国内外研究现状、发展动态 纤维素分子通过氢键及范德华力相互作用连接形成基元纤维（protofibrils），基元纤维组装成更大的微原纤维（microfibrils），微原纤维再依次组装形成纤维素[1-2]。

半纤维素填充在微原纤维中，木质素则主要镶嵌在微原纤维的周围形成坚固的网络[3-4]。

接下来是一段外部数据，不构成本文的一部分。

(** X13. The errors of the two remote steps come back wrapped once by
    [LookupWithHints], with the cause kept: [errors.Unwrap] gives back the
    error of [searchRecordings] or of [getRecordingReleases], so [errors.Is]
    still finds it, for instance a cancellation met in the second wait. *)
Theorem LookupWithHints_error_cause (m m1 : MusicBrainzProvider) (ctx : Ctx)
    (req : SearchRequest.t) (w w1 : World) :
  waitForRateLimit m ctx w = (None, m1, w1) ->
  (forall rs e w2,
     searchRecordings m1 ctx req w1 = ((rs, Some e), w2) ->
     exists err,
       (LookupWithHints m ctx req w).1.1 = (None, Some err) /\
       errors_Unwrap err = Some e /\ errors_Is err e = true) /\
  (forall rs w2 i best rels e m2 w3,
     searchRecordings m1 ctx req w1 = ((rs, None), w2) ->
     findBestRecordingMatch rs (SearchRequest.Artist req) (SearchRequest.Title req)
       = Some (i, best) ->
     getRecordingReleases m1 ctx (Recording.ID best) w2 = ((rels, Some e), m2, w3) ->
     exists err,
       (LookupWithHints m ctx req w).1.1 = (None, Some err) /\
       errors_Unwrap err = Some e /\ errors_Is err e = true).
Proof.
  intros Hwait. unfold LookupWithHints. rewrite Hwait. split.
  - intros rs e w2 Hsearch. rewrite Hsearch. eexists. split; [reflexivity|].
    split; [reflexivity|]. simpl. rewrite errors_Is_refl. apply orb_true_r.
  - intros rs w2 i best rels e m2 w3 Hsearch Hbest Hrels. rewrite Hsearch, Hbest.
    destruct (bool_decide (length rs = 0%nat)) eqn:Hlen.
    + apply bool_decide_eq_true in Hlen. destruct rs; [discriminate | discriminate].
    + rewrite Hrels. eexists. split; [reflexivity|].
      split; [reflexivity|]. simpl. rewrite errors_Is_refl. apply orb_true_r.
Qed.

(** X14. With [PreferOriginalRelease], when some release of the selected
    recording carries a date, the release date of the returned metadata is
    not empty and no release of the recording carries a smaller date. *)
Theorem LookupWithHints_earliest_date (m m1 m2 : MusicBrainzProvider) (ctx : Ctx)
    (req : SearchRequest.t) (w w1 w2 w3 : World) (rs : list Recording.t) (i : nat)
    (best : Recording.t) (rels : list Release.t) :
  waitForRateLimit m ctx w = (None, m1, w1) ->
  searchRecordings m1 ctx req w1 = ((rs, None), w2) ->
  findBestRecordingMatch rs (SearchRequest.Artist req) (SearchRequest.Title req)
    = Some (i, best) ->
  getRecordingReleases m1 ctx (Recording.ID best) w2 = ((rels, None), m2, w3) ->
  SearchRequest.PreferOriginalRelease req = true ->
  Exists dated rels ->
  exists md,
    LookupWithHints m ctx req w = ((Some md, None), m2, w3) /\
    TrackMetadata.ProviderID md = Recording.ID best /\
    TrackMetadata.ReleaseDate md <> "" /\
    (forall r', r' ∈ rels -> dated r' ->
       String.ltb (Release.Date r') (TrackMetadata.ReleaseDate md) = false).
Proof.
  intros Hwait Hsearch Hbest Hrels Hprefer Hex.
  unfold LookupWithHints. rewrite Hwait, Hsearch, Hbest.
  destruct (bool_decide (length rs = 0%nat)) eqn:Hlen.
  { apply bool_decide_eq_true in Hlen. destruct rs; discriminate. }
  rewrite Hrels, Hprefer. unfold findBestRelease. cbn [negb].
  destruct rels as [|r0 rest]; [by apply Exists_nil in Hex|].
  destruct (findBestRelease_loop_undated (r0 :: rest) 0 None)
    as [[Hall _]|(k & r & -> & Hk & Hd & Hmin & _)].
  - exfalso. apply Exists_exists in Hex as (r & Hin & Hdr).
    rewrite Forall_forall in Hall. apply Hdr, Hall, Hin.
  - eexists. split; [reflexivity|].
    unfold convertToTrackMetadata.
    destruct (Release.LabelInfo r); simpl;
      (split; [reflexivity|]); (split; [exact Hd|]);
      intros r' Hin Hd'; apply list_elem_of_lookup_1 in Hin as [j Hj];
      exact (Hmin j r' Hj Hd').
Qed.

(** X15. The gate compares the true time elapsed: although the difference
    of the two instants is saturated to the range of a [Duration], no wait
    happens exactly when the clock is at least [rateLimit] past
    [lastRequest], however far back [lastRequest] lies (the zero time of a
    new provider included); and when less time has passed, the timer is
    asked for exactly the remainder of the interval. *)
Theorem waitForRateLimit_exact_interval (m : MusicBrainzProvider) (ctx : Ctx) (w w1 : World)
    (now : Time) :
  time_Now w = (now, w1) ->
  (rateLimit <= now - lastRequest m ->
   waitForRateLimit m ctx w = (None, set_lastRequest (time_Now w1).1 m, (time_Now w1).2)) /\
  (0 <= now - lastRequest m < rateLimit ->
   forall w2,
     select_After_Done (rateLimit - (now - lastRequest m)) ctx w1 = (true, w2) ->
     waitForRateLimit m ctx w = (None, set_lastRequest (time_Now w2).1 m, (time_Now w2).2)).
Proof.
  intros Hnow. unfold waitForRateLimit. rewrite Hnow. split.
  - intros Hle.
    assert (rateLimit <= Time_Sub now (lastRequest m)) as Hsub.
    { unfold Time_Sub, rateLimit, Second, minInt64, maxInt64 in *.
      destruct (now - lastRequest m <? - 2 ^ 63) eqn:H1; [apply Z.ltb_lt in H1; lia|].
      destruct (2 ^ 63 - 1 <? now - lastRequest m) eqn:H2; lia. }
    apply Z.ltb_ge in Hsub. rewrite Hsub.
    destruct (time_Now w1) as [now2 w2]. reflexivity.
  - intros Hlt w2 Hsel.
    assert (Time_Sub now (lastRequest m) = now - lastRequest m) as Hsub.
    { unfold Time_Sub, rateLimit, Second, minInt64, maxInt64 in *.
      destruct (now - lastRequest m <? - 2 ^ 63) eqn:H1; [apply Z.ltb_lt in H1; lia|].
      destruct (2 ^ 63 - 1 <? now - lastRequest m) eqn:H2; [apply Z.ltb_lt in H2; lia|].
      reflexivity. }
    rewrite Hsub.
    replace (now - lastRequest m <? rateLimit) with true by (symmetry; apply Z.ltb_lt; lia).
    assert (wrap64 (rateLimit - (now - lastRequest m)) = rateLimit - (now - lastRequest m))
      as Hwrap.
    { unfold wrap64, rateLimit, Second in *.
      rewrite Z.mod_small by lia. lia. }
    rewrite Hwrap, Hsel. destruct (time_Now w2) as [now2 w3]. reflexivity.
Qed.

End AdapterMore.


(** The releases of the test suite: the selected release is in the list. *)
Lemma findBestRelease_in_list_witness :
  [sim.rel_reissue; sim.rel_original; sim.rel_later] !! 1%nat = Some sim.rel_original /\
  musicbrainz.findBestRelease [] true <> Some (0%nat, sim.rel_original).
Proof.
  destruct (findBestRelease_in_list [sim.rel_reissue; sim.rel_original; sim.rel_later] true)
    as [_ Hin].
  destruct (findBestRelease_in_list [] true) as [Hnil _].
  split.
  - apply Hin. reflexivity.
  - rewrite (proj2 Hnil eq_refl). discriminate.
Defined.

另外，木质纤维素具有多样性，其大小、形状及结晶度在不同植物的不同组织中都是不同的。

2. 研究的基本内容、问题解决措施及方案

研究方法、实施方案、技术路线及可行性分析 1研究方法 （1）使用eg5c-1序列在quikchange primer design上设计eg5c-1第238位苯丙氨酸的饱和突变引物； （2）使用e.coil bl21和pet 28作为载体对突变菌株进行转化和表达； （3）发酵表达得到粗酶液，使用histrap ff column进行亲和层析纯化，收集样品时使用pnpc检测是否有酶活； （4）使用cmc、avicel、滤纸、pnpc、rac作为底物对纯化酶液进行酶活检测，筛选出高外切酶活性的突变菌株，然后对筛选出的菌株使用avicel测定其与底物的结合能力； 2实施方案 （1）突变菌株引物设计：将eg5c-1序列输入quikchange primer design程序中，以第238位苯丙氨酸（f）为突变点设计饱和突变引物，注意大肠杆菌密码子偏好性。

将设计好的引物按要求填写好发往金维智公司进行合成。

（2）突变菌株的转化与保存：以eg5c-1为原始菌株，利用质粒提取试剂盒提取质粒作为pcr模板，使用primer star高保真酶和突变引物进行全质粒扩增，然后以e.coil bl21作为感受态进行热击转化，涂布于卡那平板。